(** The three ways [init] can end, with what it leaves *)
Lemma init_A_outcome (answer : RunResult) (st : State) :
  let c := resolved_canvas st in
  let st' := exec (init answer) st in
  let spawn := spawn_request (registerProps st) (Page.offscreen_of (document st) c) in
  exists log,
    (log = [] \/ exists m, log = [console_error m])
    /\ if Page.transferable c (document st) then
         match answer with
         | Resolved h =>
             if Pool.complete h then
               fst (init answer st) = Returned tt
               /\ component_canvas st' = Some c
               /\ component_core st' = Some h
               /\ lifecycle'' st' = Rx.next INITIALIZED (lifecycle'' st)
               /\ Page.transferable c (document st') = false
               /\ effects st'
                  = effects st
                      ++ registerSerializer_object3D :: log
                      ++ [spawn; component_init (Some h)]
                      ++ controller_effects st' c
             else
               fst (init answer st) = Thrown "Unable to retrieve core info."
               /\ component_core st' = component_core st
               /\ lifecycle'' st' = lifecycle'' st
               /\ effects st'
                  = effects st ++ registerSerializer_object3D :: log ++ [spawn]
         | Rejected message =>
             fst (init answer st) = Thrown message
             /\ component_core st' = component_core st
             /\ lifecycle'' st' = lifecycle'' st
             /\ effects st'
                = effects st ++ registerSerializer_object3D :: log ++ [spawn]
         end
       else
         fst (init answer st)
         = Thrown "Cannot transfer control from a canvas for more than one time."
         /\ component_core st' = component_core st
         /\ lifecycle'' st' = lifecycle'' st
         /\ effects st' = effects st ++ registerSerializer_object3D :: log.
Proof.
  cbv zeta. unfold exec at 1 2 3 4 5 6 7 8 9 10 11 12 13 14 15.
  rewrite init_A_stages.
  set (st0 := exec (effect registerSerializer_object3D) st).
  destruct (initCanvas_A_settles st0)
    as (Hc & [e He] & Htr & Hlay & Hprops & Hcore & Hlc & _ & log & Heff & Hlog).
  change (resolved_canvas st0) with (resolved_canvas st) in *.
  change (document st0) with (document st) in *.
  change (registerProps st0) with (registerProps st) in *.
  change (component_core st0) with (component_core st) in *.
  change (lifecycle'' st0) with (lifecycle'' st) in *.
  change (effects st0) with (effects st ++ [registerSerializer_object3D]) in *.
  set (c := resolved_canvas st) in *.
  set (st2 := exec _initCanvas st0) in *.
  exists log. split; [exact Hlog|].
  rewrite <- Htr. unfold Page.transferable. rewrite He.
  unfold _initCore, _initComponent, _initController, ModulesRegister.dom,
    Dom.transferControlToOffscreen, controller_effects, spawn_request, Page.offscreen_of.
  unfold_monad. rewrite Hc. cbn. rewrite He.
  destruct (Dom.transferred e) eqn:Ht; cbn.
  { rewrite Hcore, Hlc, Heff, <- app_assoc. repeat split; reflexivity. }
  rewrite Hlay, Hprops.
  destruct answer as [h|message]; cbn.
  - destruct h as [[t|] [w|]]; cbn; rewrite ?Hc; cbn;
      [|rewrite ?Hcore, ?Hlc, ?Heff, <- ?app_assoc; cbn; rewrite <- ?app_assoc;
        repeat split; reflexivity ..].
    destruct (Pool.exposes_resize t) eqn:Hex; cbn;
      rewrite ?lookup_alter_eq, ?He; cbn; rewrite ?Hex; cbn;
      rewrite ?Hlc, ?Hcore, ?Heff, <- ?app_assoc; cbn; rewrite <- ?app_assoc; cbn;
      repeat split; reflexivity.
  - rewrite ?Hcore, ?Hlc, ?Heff, <- ?app_assoc; cbn; rewrite <- ?app_assoc.
    repeat split; reflexivity.
Qed.

Lemma designated_stable (supplied : JS.value) (doc doc' : Dom.Document) (c : nat) :
  Page.evolves doc doc' ->
  Surface.designated supplied doc = Some c ->
  Surface.designated supplied doc' = Some c.
Proof.
  intros (_ & Hsel & _ & _ & _ & Hel) Hd.
  assert (Hcan : forall id, Dom.is_canvas_element id doc = true ->
                            Dom.is_canvas_element id doc' = true).
  { intros id. unfold Dom.is_canvas_element.
    destruct (Dom.elements doc !! id) as [e|] eqn:He; [|discriminate].
    destruct (Hel id e He) as (e' & -> & Hc & _). congruence. }
  unfold Surface.designated in *. rewrite Hsel.
  destruct supplied as [ | | | | |selector| |id| ]; try discriminate.
  - destruct (Dom.selectors doc selector) as [[id|]|]; try discriminate.
    destruct (Dom.is_canvas_element id doc) eqn:Hc; [|discriminate].
    now rewrite (Hcan id Hc).
  - destruct (Dom.is_canvas_element id doc) eqn:Hc; [|discriminate].
    now rewrite (Hcan id Hc).
Qed.

Lemma no_canvas_input_designated (supplied : JS.value) (doc : Dom.Document) :
  Page.no_canvas_input supplied = true -> Surface.designated supplied doc = None.
Proof. destruct supplied; try discriminate; reflexivity. Qed.

Lemma spawn_requests_app (xs ys : list Effect) :
  spawn_requests (xs ++ ys) = (spawn_requests xs + spawn_requests ys)%nat.
Proof. unfold spawn_requests. now rewrite List.filter_app, length_app. Qed.

Lemma spawn_requests_log (log : list Effect) :
  log = [] \/ (exists m, log = [console_error m]) -> spawn_requests log = 0%nat.
Proof. intros [-> | [m ->]]; reflexivity. Qed.

Lemma spawn_requests_controller (st : State) (c : nat) :
  spawn_requests (controller_effects st c) = 0%nat.
Proof.
  unfold controller_effects.
  destruct (component_core st) as [[[t|] [w|]]|]; try reflexivity.
  destruct (Pool.exposes_resize t); reflexivity.
Qed.

Lemma fresh_transferable (doc : Dom.Document) :
  Page.transferable (Surface.next_element doc) doc = true.
Proof. unfold Page.transferable. now rewrite next_element_fresh. Qed.

Lemma loadResources_lifecycle (props : LoadProps) (answer : RunResult) :
  keeps (same lifecycle'') (loadResources props answer).
Proof. unfold loadResources. frame. Qed.

Lemma perform_stream (c : Call) (st : State) :
  Rx.closed (lifecycle'' st) = false ->
  Rx.emitted (lifecycle'' (exec (perform c) st))
  = Rx.emitted (lifecycle'' st) ++ option_list (announced c (fst (perform c st)))
  /\ Rx.closed (lifecycle'' (exec (perform c) st)) = false.
Proof.
  intros Hcl. destruct c as [answer | props answer |]; cbn [perform].
  - destruct (init_A_outcome answer st) as (log & _ & H). cbv zeta in H.
    destruct (Page.transferable _ _).
    + destruct answer as [h|message].
      * destruct (Pool.complete h).
        -- destruct H as (-> & _ & _ & -> & _). cbn.
           unfold Rx.next. rewrite Hcl. auto.
        -- destruct H as (-> & _ & -> & _). cbn. now rewrite app_nil_r.
      * destruct H as (-> & _ & -> & _). cbn. now rewrite app_nil_r.
    + destruct H as (-> & _ & -> & _). cbn. now rewrite app_nil_r.
  - assert (Hk : keeps (same lifecycle'')
                   (step loadResources props answer; ret tt)%js).
    { pose proof (loadResources_lifecycle props answer). frame. }
    rewrite (Hk st).
    assert (Hn : announced (LoadResources props answer)
                   (fst ((step loadResources props answer; ret tt)%js st)) = None).
    { destruct (fst _); reflexivity. }
    rewrite Hn. cbn. now rewrite app_nil_r.
  - unfold dispose; unfold_monad. cbn. unfold Rx.next. rewrite Hcl. auto.
Qed.

End ModulesRegisterRuns.

(** X5.  [init] of the register module of [modules/register] returns
    normally exactly when the canvas it settles on (the designated one,
    else the one it creates) has not yet given its control to an offscreen
    canvas and the pool resolves with a handle that has both a thread and
    a worker.  Neither a selector that throws nor a document without body
    makes it fail. *)
Theorem X5_modules_register_init_succeeds_iff
    (answer : ModulesRegister.RunResult) (st : ModulesRegister.State) :
  fst (ModulesRegister.init answer st) = Returned tt
  <-> Page.transferable (ModulesRegisterUse.resolved_canvas st)
        (ModulesRegister.document st) = true
      /\ exists h,
           answer = ModulesRegister.Resolved h
           /\ is_Some (Pool.thread h) /\ is_Some (Pool.worker h).
Proof.
  destruct (init_A_outcome answer st) as (log & _ & H). cbv zeta in H.
  destruct (Page.transferable _ _).
  - destruct answer as [h|message].
    + destruct (Pool.complete h) eqn:Hh.
      * destruct H as (Hret & _). apply complete_iff in Hh. split; eauto.
      * destruct H as (Hret & _). split.
        -- rewrite Hret. discriminate.
        -- intros (_ & h' & [= <-] & Ht & Hw).
           assert (Pool.complete h = true) by (apply complete_iff; auto). congruence.
    + destruct H as (Hret & _). split.
      * rewrite Hret. discriminate.
      * intros (_ & h' & [=] & _).
  - destruct H as (Hret & _). split.
    + rewrite Hret. discriminate.
    + intros [[=] _].
Qed.






Section ModulesRegisterHistories.
Import ModulesRegister ModulesRegisterUse.

Lemma init_A_size (answer : RunResult) (st : State) :
  size (Dom.elements (document (exec (init answer) st)))
  = S (size (Dom.elements (document st))).
Proof.
  rewrite <- !size_dom, init_A_dom, size_union, size_singleton; [reflexivity|].
  apply disjoint_singleton_l. unfold Surface.next_element. apply is_fresh.
Qed.

Lemma init_A_fallback (h : Pool.WorkerThread) (st : State) :
  Page.no_canvas_input (canvas (registerProps st)) = true ->
  Pool.complete h = true ->
  let st' := exec (init (Resolved h)) st in
  fst (init (Resolved h) st) = Returned tt
  /\ component_canvas st' = Some (Surface.next_element (document st))
  /\ lifecycle'' st' = Rx.next INITIALIZED (lifecycle'' st)
  /\ spawn_requests (effects st') = S (spawn_requests (effects st)).
Proof.
  intros Hno Hh. cbv zeta.
  destruct (init_A_outcome (Resolved h) st) as (log & Hlog & H). cbv zeta in H.
  unfold resolved_canvas in H.
  rewrite (no_canvas_input_designated _ _ Hno) in H. cbn [default from_option id] in H.
  rewrite fresh_transferable, Hh in H.
  destruct H as (Hret & Hc & _ & Hl & _ & He).
  repeat split; try assumption.
  rewrite He, spawn_requests_app.
  change (registerSerializer_object3D :: log ++ ?x)
    with ([registerSerializer_object3D] ++ log ++ x).
  rewrite !spawn_requests_app, (spawn_requests_log log Hlog),
    spawn_requests_controller. cbn. lia.
Qed.

Lemma after_cons_A (c : Call) (calls : list Call) (st : State) :
  after (c :: calls) st = after calls (exec (perform c) st).
Proof. reflexivity. Qed.

End ModulesRegisterHistories.

(** X8.  When the caller names no canvas, every [init] of
    [modules/register] that gets a handle with a thread and a worker
    starts the module anew: [n] calls in a row all return, create [n]
    canvas elements, ask the pool [n] times and emit INITIALIZED [n]
    times. *)
Theorem X8_modules_register_starts_anew
    (hs : list Pool.WorkerThread) (st : ModulesRegister.State) :
  Page.no_canvas_input
    (ModulesRegister.canvas (ModulesRegister.registerProps st)) = true ->
  Forall (fun h => Pool.complete h = true) hs ->
  Rx.closed (ModulesRegister.lifecycle'' st) = false ->
  let st' := ModulesRegisterUse.after
               ((fun h => ModulesRegisterUse.Init (ModulesRegister.Resolved h)) <$> hs) st in
  Rx.emitted (ModulesRegister.lifecycle'' st')
  = Rx.emitted (ModulesRegister.lifecycle'' st)
      ++ repeat ModulesRegister.INITIALIZED (length hs)
  /\ ModulesRegister.spawn_requests (ModulesRegister.effects st')
     = (ModulesRegister.spawn_requests (ModulesRegister.effects st) + length hs)%nat
  /\ size (Dom.elements (ModulesRegister.document st'))
     = (size (Dom.elements (ModulesRegister.document st)) + length hs)%nat.
Proof.
  intros Hno Hhs Hcl. cbv zeta. revert st Hno Hcl.
  induction Hhs as [|h hs Hh Hhs IH]; intros st Hno Hcl.
  - cbn. rewrite app_nil_r. repeat split; lia.
  - cbn [fmap list_fmap]. rewrite after_cons_A. cbn [ModulesRegisterUse.perform].
    destruct (init_A_fallback h st Hno Hh) as (_ & _ & Hl & Hs).
    pose proof (init_A_props (ModulesRegister.Resolved h) st) as Hp. unfold same in Hp.
    pose proof (init_A_size (ModulesRegister.Resolved h) st) as Hsz.
    set (st1 := exec (ModulesRegister.init (ModulesRegister.Resolved h)) st) in *.
    assert (Hcl1 : Rx.closed (ModulesRegister.lifecycle'' st1) = false).
    { rewrite Hl. unfold Rx.next. now rewrite Hcl. }
    destruct (IH st1) as (IH1 & IH2 & IH3); [now rewrite Hp | exact Hcl1 |].
    rewrite IH1, IH2, IH3, Hl, Hs, Hsz. unfold Rx.next. rewrite Hcl. cbn.
    rewrite <- app_assoc. repeat split; lia.
Qed.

-*-

-- Requirement --
Select and copy every line of the material that holds the string "Hsel".

-- Answer to this exercise --
  intros (_ & Hsel & _ & _ & _ & Hel) Hd.
  unfold Surface.designated in *. rewrite Hsel.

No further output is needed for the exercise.